-- WHAT YOU HAVE TO DO --
Some of the lines below need repeating. Reproduce exactly those between the lines holding "The Python module" and "off this repository", inclusive.

[EXERCISE DATA Boundary: Start]

(** The locals of the loop. *)
Record state : Type := {
  result : Report;
  current_section : option section;
  current_regulation : option Regulation
}.

Definition initial : state :=
  {| result := {| regulations := []; technicalRequirements := []; nextSteps := [] |};
     current_section := None;
     current_regulation := None |}.

(** [if current_regulation: result["regulations"].append(current_regulation)] *)
Definition append_regulation (r : Report) (reg : option Regulation) : Report :=
  match reg with
  | Some reg =>
      {| regulations := regulations r ++ [reg];
         technicalRequirements := technicalRequirements r;
         nextSteps := nextSteps r |}
  | None => r
  end.

Definition colon : ascii := ":"%char.
(** * prouter: request dispatch over gorilla/mux

    A shallow embedding of [router.go] and [group.go]: mode switch, router
    construction and options, route registration on groups, middleware
    composition, request context construction, response normalisation and the
    static file handler, followed by the properties of the dispatch core.

    Go values are rendered as follows.
    - [int], [int64]: [Z]; strings: [string]; [map[string]string]: [gmap].
    - interfaces ([Response], [handlerFunc], [Middleware]): records of their
      methods; a nil interface value is [None].
    - [error]: the text of [Error()], [None] for nil.
    - slices: a header (array, len, cap) over a store of backing arrays, so
      that a copied header aliases the array it was copied from.
    - pointers to routers and groups: positions in the router tree and in the
      list of groups.
    - the response writer, standard output and the clock: one [World] value
      threaded through every call.
    - a panic: its own outcome, propagated by every caller without [recover]. *)

From Stdlib Require Import ZArith Ascii String List Lia DecimalString.
From stdpp Require Import base option list strings gmap.

Set Warnings "-register-all".

Local Open Scope Z_scope.
Local Open Scope nat_scope.

(** ** Libraries the package is written against *)

Module url.
Record URL := { Path : string; RawPath : string; RawQuery : string; Scheme : string }.
End url.

Module http.
Definition StatusOK : Z := 200.
Definition StatusNotFound : Z := 404.
Definition StatusMethodNotAllowed : Z := 405.
Definition StatusInternalServerError : Z := 500.
Definition MethodGet : string := "GET".
Definition MethodPost : string := "POST".
Definition MethodPut : string := "PUT".
Definition MethodPatch : string := "PATCH".
Definition MethodDelete : string := "DELETE".
Definition MethodOptions : string := "OPTIONS".
Definition MethodHead : string := "HEAD".
Definition MethodTrace : string := "TRACE".

(** The part of [http.Request] the package and the matcher read. [Vars] is
    the binding [mux] attaches to the request of a matched route. *)
Record Request := {
  Method : string;
  URL : url.URL;
  Host : string;
  TLS : bool;
  RemoteAddr : string;
  Vars : option (gmap string string)
}.

(** [http.FileSystem]: [Open] of a name, [None] when it fails. *)
Definition FileSystem := string -> option string.
End http.

(** Functions of the Go runtime and standard library that the package calls
    and whose text is not part of it. *)
Class GoLib := {
  IP : Type;
  SplitHostPort : string -> option (string * string);
  ParseIP : string -> option IP;
  IPString : IP -> string;
  TrimSpace : string -> string;
  (** capacity chosen by [append] when it reallocates: old capacity, needed length *)
  growslice : nat -> nat -> nat;
  (** [path.Join] of two elements *)
  Join : string -> string -> string;
  Dir : string -> http.FileSystem
}.

(** The template language of gorilla/mux: whether a host, a path prefix or a
    full path template accepts a string, and the variables it binds. *)
Class MuxTemplates := {
  hostMatch : string -> string -> option (gmap string string);
  prefixMatch : string -> string -> option (gmap string string);
  pathMatch : string -> string -> option (gmap string string);
  (** canonical form of a request path; other paths are redirected to it *)
  cleanPath : string -> string
}.

(** ** Strings *)

Fixpoint dropString (n : nat) (s : string) : string :=
  match n, s with
  | S n', String _ s' => dropString n' s'
  | _, _ => s
  end.

(** [strings.TrimPrefix] *)
Definition TrimPrefix (s prefix : string) : string :=
  if String.prefix prefix s then dropString (String.length prefix) s else s.

(** [strings.TrimRight s "/"] *)
Fixpoint TrimRightSlash (s : string) : string :=
  match s with
  | EmptyString => EmptyString
  | String c s' =>
      match TrimRightSlash s' with
      | EmptyString => if Ascii.eqb c "/"%char then EmptyString else String c EmptyString
      | t => String c t
      end
  end.

(** [strings.ToUpper] / [strings.ToLower] on the ASCII letters *)
Definition upperAscii (c : Ascii.ascii) : Ascii.ascii :=
  let n := Ascii.nat_of_ascii c in
  if (97 <=? n) && (n <=? 122) then Ascii.ascii_of_nat (n - 32) else c.

Definition lowerAscii (c : Ascii.ascii) : Ascii.ascii :=
  let n := Ascii.nat_of_ascii c in
  if (65 <=? n) && (n <=? 90) then Ascii.ascii_of_nat (n + 32) else c.

Fixpoint mapString (f : Ascii.ascii -> Ascii.ascii) (s : string) : string :=
  match s with
  | EmptyString => EmptyString
  | String c s' => String (f c) (mapString f s')
  end.

Definition ToUpper : string -> string := mapString upperAscii.
Definition ToLower : string -> string := mapString lowerAscii.

(** [strconv.FormatInt value 10] *)
Definition FormatInt (value : Z) : string := NilZero.string_of_int (Z.to_int value).

(** ** Responses and the wire *)

Inductive any := anyNil | anyString (s : string) | anyInt (n : Z).

(** A value behind the [Response] interface, given by what [GetCode],
    [GetMessage] and [GetData] return. The same shape is the response
    template that is serialised. *)
Record Ret := { Code : Z; Message : string; Data : any }.

Definition Response := option Ret.
Definition ResponseTmpl := Ret.
Definition error := option string.

Definition NewResponseTmpl : ResponseTmpl := {| Code := 0; Message := EmptyString; Data := anyNil |}.
Definition SetCode (code : Z) (t : ResponseTmpl) : ResponseTmpl :=
  {| Code := code; Message := Message t; Data := Data t |}.
Definition SetMessage (msg : string) (t : ResponseTmpl) : ResponseTmpl :=
  {| Code := Code t; Message := msg; Data := Data t |}.
Definition SetData (data : any) (t : ResponseTmpl) : ResponseTmpl :=
  {| Code := Code t; Message := Message t; Data := data |}.

(** Modelled from the spec: [ErrorResponse] ([response.go] is not among the
    sources). The result carries the given code and message and no data. *)
Definition ErrorResponse (code : Z) (message : string) : Ret :=
  {| Code := code; Message := message; Data := anyNil |}.

(** What reaches the client: an envelope serialised by [WriteJSON], or bytes
    written by someone else on the response writer, each with the status it
    was written under. *)
Inductive WireEvent :=
| WJSON (status : Z) (body : Ret)
| WRaw (status : Z) (body : string)
| WRedirect (status : Z) (location : string).

Record World := { wire : list WireEvent; stdout : list string; clock : Z }.
(** * honeybadger-go: the reporting client and its context store

    A shallow embedding of [context.go] and [honeybadger.go].  Go values of
    type [interface{}] become a small tagged union, call stacks become lists
    of frames (innermost first) that are threaded through every call, the
    map behind a [Context] lives in an explicit store of map objects, and
    the packages the client calls into (runtime, os, fmt, regexp,
    encoding/json, net/http, path/filepath) are gathered in one record,
    [World]. *)

From Stdlib Require Import ZArith String Ascii List Lia.
From stdpp Require Import base option list gmap strings pretty.

Local Open Scope string_scope.

(** ** Go values *)

(** A Go [error] value, observed through its [Error()] method. *)
Record error := mkError { Error : string }.

(** The dynamic values that reach [Report], [Reportf] and the context. *)
Inductive value :=
| VNil                          (* the nil interface *)
| VError (e : error)            (* any value implementing [error] *)
| VString (s : string)
| VInt (n : Z)
| VBool (b : bool)
| VStrings (l : list string).   (* a []string *)

(** A Go result pair [(x, err)] with [err] nil or not. *)
Inductive result (A : Type) :=
| Ok (a : A)
| Fail (e : error).
Arguments Ok {A} a.
Arguments Fail {A} e.

(** What a call does: it returns, it is stopped by a fault of the runtime
    (a runtime error with the given reason), or it is stopped by a call of
    [panic(v)]. *)
Inductive outcome (A : Type) :=
| Done (a : A)
| Panic (reason : string)
| PanicWith (v : value).
Arguments Done {A} a.
Arguments Panic {A} reason.
Arguments PanicWith {A} v.
(** * JUMPm feature alignment: a shallow embedding of [featureAlignment2.py]

    The Python module calibrates the retention time (RT) and m/z of the
    features of one LC-MS run against a reference run and then matches the
    features of the two runs.  This file embeds its functions in Rocq and
    proves properties of them.

    - float64 values are Rocq's primitive binary64 floats;
    - a pandas DataFrame is the list of its rows; while rows are dropped
      from it, it is a list of (row label, row) pairs; a row that is taken
      out of it as a Series has its integer columns converted to float64;
    - a numpy array that the code may mutate lives in a store of arrays and
      is passed by address;
    - a Python exception is the [Raise] result of the [M] monad, which also
      threads the store, the console and the random number generator;
    - functions of Python, numpy, rpy2 and R whose result cannot be read
      off this repository (parsing and formatting of numbers, percentiles,
      medians, the regression) are the variables of the sections below. *)

From Stdlib Require Import ZArith Floats String Ascii Lia DecimalString.
From stdpp Require Import base gmap list strings.

Local Open Scope Z_scope.

(** ** binary64 arithmetic as numpy and Python use it *)

Module F.

Definition zero : float := 0%float.

(** [x == 0]: true of both signed zeros, false of NaN. *)
Definition is_zero (x : float) : bool := PrimFloat.eqb x zero.

(** [x > 0]. *)
Definition is_pos (x : float) : bool := PrimFloat.ltb zero x.

Definition is_nan (x : float) : bool := negb (PrimFloat.eqb x x).

#[global] Arguments is_zero : simpl never.
#[global] Arguments is_pos : simpl never.
#[global] Arguments is_nan : simpl never.

(** Conversion of a Python [int] to a float, rounding to nearest. *)
Definition of_Z (z : Z) : float :=
  SF2Prim (binary_normalize FloatOps.prec FloatOps.emax z 0 false).

(** [np.maximum(a, b)] on two scalars: a NaN operand is propagated. *)
Definition maximum (a b : float) : float :=
  if is_nan a then a else if is_nan b then b
  else if PrimFloat.ltb a b then b else a.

[EXERCISE DATA Boundary: End]

-- ANSWER TO THE PROBLEM --
    The Python module calibrates the retention time (RT) and m/z of the
    features of one LC-MS run against a reference run and then matches the
    features of the two runs.  This file embeds its functions in Rocq and
    proves properties of them.

    - float64 values are Rocq's primitive binary64 floats;
    - a pandas DataFrame is the list of its rows; while rows are dropped
      from it, it is a list of (row label, row) pairs; a row that is taken
      out of it as a Series has its integer columns converted to float64;
    - a numpy array that the code may mutate lives in a store of arrays and
      is passed by address;
    - a Python exception is the [Raise] result of the [M] monad, which also
      threads the store, the console and the random number generator;
    - functions of Python, numpy, rpy2 and R whose result cannot be read
      off this repository (parsing and formatting of numbers, percentiles,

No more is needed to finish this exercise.